Why, then, did Hochul on Oct. 20 veto a bill that could have cleared the path for the Empire Wind 2 power cable to run under Long Beach and connect to the electric grid in Oceanside?

There’s no shortage of possible rationales. Long Island flipped from shaky blue to all red a year ago, as Democrats lost all four Congressional races and a number of state legislative seats while Hochul herself was outvoted there in her unnervingly close re-election. She may be seeking to preserve political capital for a possible renewed push to undo exclusionary zoning that that keeps housing in Nassau and Suffolk counties unaffordable for newcomers or those without generational wealth. Moreover, Empire Wind itself has faced financial headwinds due to supposed supply chain bottlenecks and spiraling financing costs, with the latter due in no small part to the regulatory delays.

Whatever the reasons, Hochul  went all NIMBY-friendly. Her veto message faulted Equinor for running roughshod over Long Beach residents (see pull quote at left) rather than calling out the obstructionists for teeing up a replay of 2012’s Superstorm Sandy that devastated the very communities that now are clamoring for the wind project to go away.

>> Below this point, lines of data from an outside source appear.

(** The trackers after an assignment *)
Lemma assign_sync_trackers assignments coordinator b :
  trackers_wf b → NoDup (od_keys assignments) →
  let b' := (assign_sync assignments coordinator b).2 in
  trackers_wf b'
  ∧ ∀ tp, get_tracker tp b' = match od_get tp assignments with Some t => Some t | None => get_tracker tp b end.
Proof.
  intros Hwf Hnd b'. unfold b', assign_sync. pose proof (allocate_spec assignments (tracker_store (wm b))) as Hal.
  destruct (allocate assignments (tracker_store (wm b))) as [locs store]. cbn [fst snd] in *.
  destruct Hal as [K F N O W H].
  assert (∀ tp l, od_get tp (trackers b) = Some l → l ∉ od_values locs) as Hold.
  { intros tp l Hl Hin%F. destruct (tw_live _ Hwf tp l Hl) as [t Ht]. congruence. }
  destruct (update_locs_wf (trackers b) locs) as [U1 U2]; [apply Hwf|apply Hwf|done| |].
  { intros l Hl Hin. unfold od_values in Hin. apply list_elem_of_fmap in Hin as ([tp l'] & -> & Hin).
    apply od_elem_get in Hin; [|apply Hwf]. by apply (Hold tp l'). }
  assert (∀ tp, od_get tp (od_update (trackers b) locs)
                = match od_get tp locs with Some l => Some l | None => od_get tp (trackers b) end) as Hget.
  { intros tp. apply od_get_update. by rewrite K. }
  assert (∀ tp, od_get tp locs = None ↔ od_get tp assignments = None) as Hnone.
  { intros tp. by rewrite !od_get_None, K. }
  set (b1 := b <| trackers ::= _ |> <| wm ::= _ |>).
  assert (trackers b1 = od_update (trackers b) locs) as E1 by done.
  assert (tracker_store (wm b1) = store) as E2 by apply on_assign_shared_store.
  split.
  - constructor; rewrite E1; [done|done|]. intros tp l. rewrite E2, Hget.
    destruct (od_get tp locs) as [l'|] eqn:Hl.
    + intros [= <-]. apply H. apply od_get_elem in Hl. unfold od_values. apply list_elem_of_fmap. by exists (tp, l').
    + intros Hl'. destruct (tw_live _ Hwf tp l Hl') as [t Ht]. exists t. by apply O.
  - intros tp. unfold get_tracker. rewrite E1, E2, Hget. specialize (W tp). destruct (od_get tp locs) as [l|] eqn:Hl.
    + cbn in W. rewrite <-W. destruct (store !! l); [done|]. by apply eq_sym, Hnone in W; rewrite W in Hl.
    + rewrite (proj1 (Hnone tp) Hl). destruct (od_get tp (trackers b)) as [l|] eqn:Hl'; [|done].
      destruct (tw_live _ Hwf tp l Hl') as [t Ht]. by rewrite Ht, (O _ _ Ht).
Qed.
(* ===== verification/BrokerLoopLoad.v ===== *)
(** * The load is bounded

    Back pressure over the loops of [BrokerLoop]: what is in flight and queued stays within the
    configured limit plus one polled batch, as long as no assignment finds the broker paused or
    overloaded.  An assignment that does escapes the pause: the flag is set, so the new partitions
    are never paused. *)

From S2P Require Import Prelude Vendor Runtime Dto OffsetTracker PoisonMessage WorkQueueTopology ExecutionEngine WorkManager WorkManagerLoad Adaptive Dlq CommitPlanner Broker BrokerInv BrokerCompletion BrokerCommit CommitCoordinator BrokerRebalance BrokerSafety BrokerHandover BrokerSystem BrokerLoad BrokerLoop.

Section load.
Context {E : Type} `{EE : ExecutionEngine E} `{TL : TrackerLibs} `{RT : Runtime}.
Context (cfg : BrokerConfig) (OFFSET_INVALID grace_ms batch_size configured : Z).
Implicit Types (b : Broker E) (s : System (E := E)) (p : Poller (E := E)) (l : BrokerLimits (System (E := E))).

Abbreviation step := (poller_step cfg OFFSET_INVALID grace_ms batch_size).
Abbreviation run := (poller_run cfg OFFSET_INVALID grace_ms batch_size).

(** ** The limits *)

Record limits_ok l : Prop := mkLimitsOk {
  lk_configured : configured_max_in_flight l = configured;
  lk_limit : 1 ≤ MAX_IN_FLIGHT_MESSAGES l ≤ Z.max 1 configured;
  lk_resume : MIN_IN_FLIGHT_MESSAGES_TO_RESUME l = resume_limit_of (MAX_IN_FLIGHT_MESSAGES l);
}.

(** What an adjustment leaves: everything but the limit *)
Record adjusted l l' : Prop := mkAdjusted {
  aj_ok : limits_ok l';
  aj_load : load_view (wm (sy_broker (limited_work l'))) = load_view (wm (sy_broker (limited_work l)));
  aj_paused : is_paused l' = is_paused l;
  aj_calls : consumer_calls l' = consumer_calls l;
}.

Lemma adjusted_refl l : limits_ok l → adjusted l l.
Proof. by split. Qed.

Lemma adjusted_trans l1 l2 l3 : adjusted l1 l2 → adjusted l2 l3 → adjusted l1 l3.
Proof. intros [A1 A2 A3 A4] [B1 B2 B3 B4]. split; [done|by rewrite B2|by rewrite B3|by rewrite B4]. Qed.

Lemma set_limit_adjusted v l l' : limits_ok l → set_runtime_max_in_flight v l = Some l' → adjusted l l'.
Proof.
  intros [H1 H2 H3]. unfold set_runtime_max_in_flight. rewrite H1.
  case_match; [intros [= <-]; by split; [split; [done|cbn; lia|]|..]|].
  destruct (lw_set_limit _ _) as [s|] eqn:Hs; [|done]. intros [= <-].
  split; [split; [done|cbn; lia|done]| |done|done].
  cbn in Hs |- *. apply fmap_Some in Hs as (w & Hw & ->). cbn. revert Hw.
  unfold set_max_in_flight_messages. case_match; [done|]. by intros [= <-].
Qed.

Lemma adjust_adjusted queued lag now1 now2 l l1 l2 :
  limits_ok l → maybe_adjust_adaptive_backpressure queued lag now1 l = Some l1 →
  maybe_adjust_adaptive_concurrency queued lag now2 l1 = Some l2 → adjusted l l2.
Proof.
  intros Hl H1 H2. assert (adjusted l l1) as A1.
  { revert H1. unfold maybe_adjust_adaptive_backpressure. case_match; [intros [= <-]; by apply adjusted_refl|].
    destruct (ab_evaluate _ _ _ _ _ _) as [v c].
    assert (adjusted l (l <| backpressure_controller := c |>)) as A0 by (destruct Hl; by split).
    case_match; [by intros [= <-]|]. intros Hv. eapply adjusted_trans; [exact A0|].
    by eapply set_limit_adjusted; [apply A0|]. }
  eapply adjusted_trans; [exact A1|]. revert H2. unfold maybe_adjust_adaptive_concurrency.
  destruct (ac_evaluate _ _ _) as [v c].
  assert (adjusted l1 (l1 <| concurrency_controller := c |>)) as A0 by (destruct A1 as [[]]; by split).
  destruct v as [v|]; [|by intros [= <-]]. intros Hv. eapply adjusted_trans; [exact A0|].
  by eapply set_limit_adjusted; [apply A0|].
Qed.

Definition limits_load l : Z := load (wm (sy_broker (limited_work l))).

(** What a check decides *)
Lemma check_decides ps lag now1 now2 l l' :
  limits_ok l → check_backpressure (Some ps) lag now1 now2 l = Some l' →
  limits_ok l' ∧ load_view (wm (sy_broker (limited_work l'))) = load_view (wm (sy_broker (limited_work l)))
  ∧ ∃ calls, consumer_calls l' = consumer_calls l ++ calls
    ∧ (is_paused l' = true ∧ (calls = [] ∧ is_paused l = true ∨ calls = [Pause ps])
       ∨ is_paused l' = false ∧ (ps = [] ∨ limits_load l' ≤ Z.max 1 configured)).
Proof.
  intros Hl. unfold check_backpressure.
  destruct (maybe_adjust_adaptive_backpressure _ _ _ _) as [l1|] eqn:H1; [|done].
  destruct (maybe_adjust_adaptive_concurrency _ _ _ _) as [l2|] eqn:H2; [|done].
  destruct (adjust_adjusted _ _ _ _ _ _ _ Hl H1 H2) as [A1 A2 A3 A4]. clear H1 H2.
  set (queued := lw_total_queued (limited_work l)).
  assert (lw_total_in_flight (limited_work l2) + queued = limits_load l2) as Hload.
  { unfold queued, limits_load, load, lw_total_in_flight, lw_total_queued, system_limited, get_total_in_flight_count,
      get_total_queued_messages. unfold load_view in A2. injection A2 as _ E2 E3. lia. }
  rewrite Hload. destruct A1 as [C1 C2 C3].
  destruct (_ && _) eqn:Hearly.
  - intros [= <-]. split; [done|]. split; [done|]. exists []. rewrite app_nil_r. split; [done|]. right.
    apply andb_prop in Hearly as [Hearly Hle]. apply andb_prop in Hearly as [Hearly _].
    apply andb_prop in Hearly as [_ Hp]. apply negb_true_iff in Hp. apply Z.leb_le in Hle. split; [done|]. right. lia.
  - destruct (check_runtime_backpressure ps queued l2) as [paused calls] eqn:Hc. intros [= <-].
    split; [done|]. split; [done|]. exists calls. split; [cbn; by rewrite A4|]. cbn. revert Hc.
    unfold check_runtime_backpressure. rewrite Hload. pose proof (resume_limit_bounds (MAX_IN_FLIGHT_MESSAGES l2) ltac:(lia)).
    destruct ps as [|tp ps].
    { intros [= <- <-]. destruct (is_paused l2) eqn:Hp; [left|right]; (split; [done|]); left; [|done]. split; [done|congruence]. }
    case_match; [intros [= <- <-]; left; split; [done|by right]|].
    case_match; intros [= <- <-].
    + right. split; [done|]. right. change (limits_load (_ <| consumer_calls ::= _ |>)) with (limits_load l2). lia.
    + destruct (is_paused l2) eqn:Hp; [left; split; [done|]; left; split; [done|congruence]|].
      right. split; [done|]. right. change (limits_load (_ <| consumer_calls ::= _ |>)) with (limits_load l2). cbn in *. lia.
Qed.

(** ** The invariant *)

Definition in_flight_limit : Z := Z.max 1 configured.
Definition load_limit : Z := in_flight_limit + Z.max 1 batch_size.

(** What the consumer task still has to add *)
Definition position_ok p : Prop :=
  match po_consumer_at p with
  | Consuming _ n _ =>
      n ≤ Z.max 1 batch_size
      ∧ (is_paused (po_limits p) = true ∨ poller_load p ≤ in_flight_limit ∨ po_assigned p = ∅)
  | Consumed _ messages => poller_load p + zlen (data_messages messages) ≤ load_limit
  | _ => True
  end.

In her message, the governor ignored the tinfoil-hat essence of most anti-wind opposition, which one observer, a former New York City chief climate policy advisor, characterized as combining “propaganda from the fossil fuel industry, rumor mongering in local communities, and basic nimbyism.” As NY Focus helpfully reported in Long Island Politicians Claim Victory for Hochul Wind Power Veto, objections to the Empire Wind farm and cables run the gamut from shopworn (ocean views sullied by turbines 15 miles offshore) to debunked (health-harming electromagnetic radiation from the power cables) to chronologically impaired (“We’ve had a huge number of [dead] whales that are showing up on our beaches,” a state senator fretted, yet not even a single offshore wind turbine has begun operating on the Atlantic Coast).

Entire cable route through Long Beach is underground. Yet NIMBYs are holding hostage a not-quite-in-their-backyard project that would more than double NY wind power production. Incidentally, I was born and grew up in a house on Washington Blvd, just a few blocks past the left edge of the map. Equinor map adapted by CTC.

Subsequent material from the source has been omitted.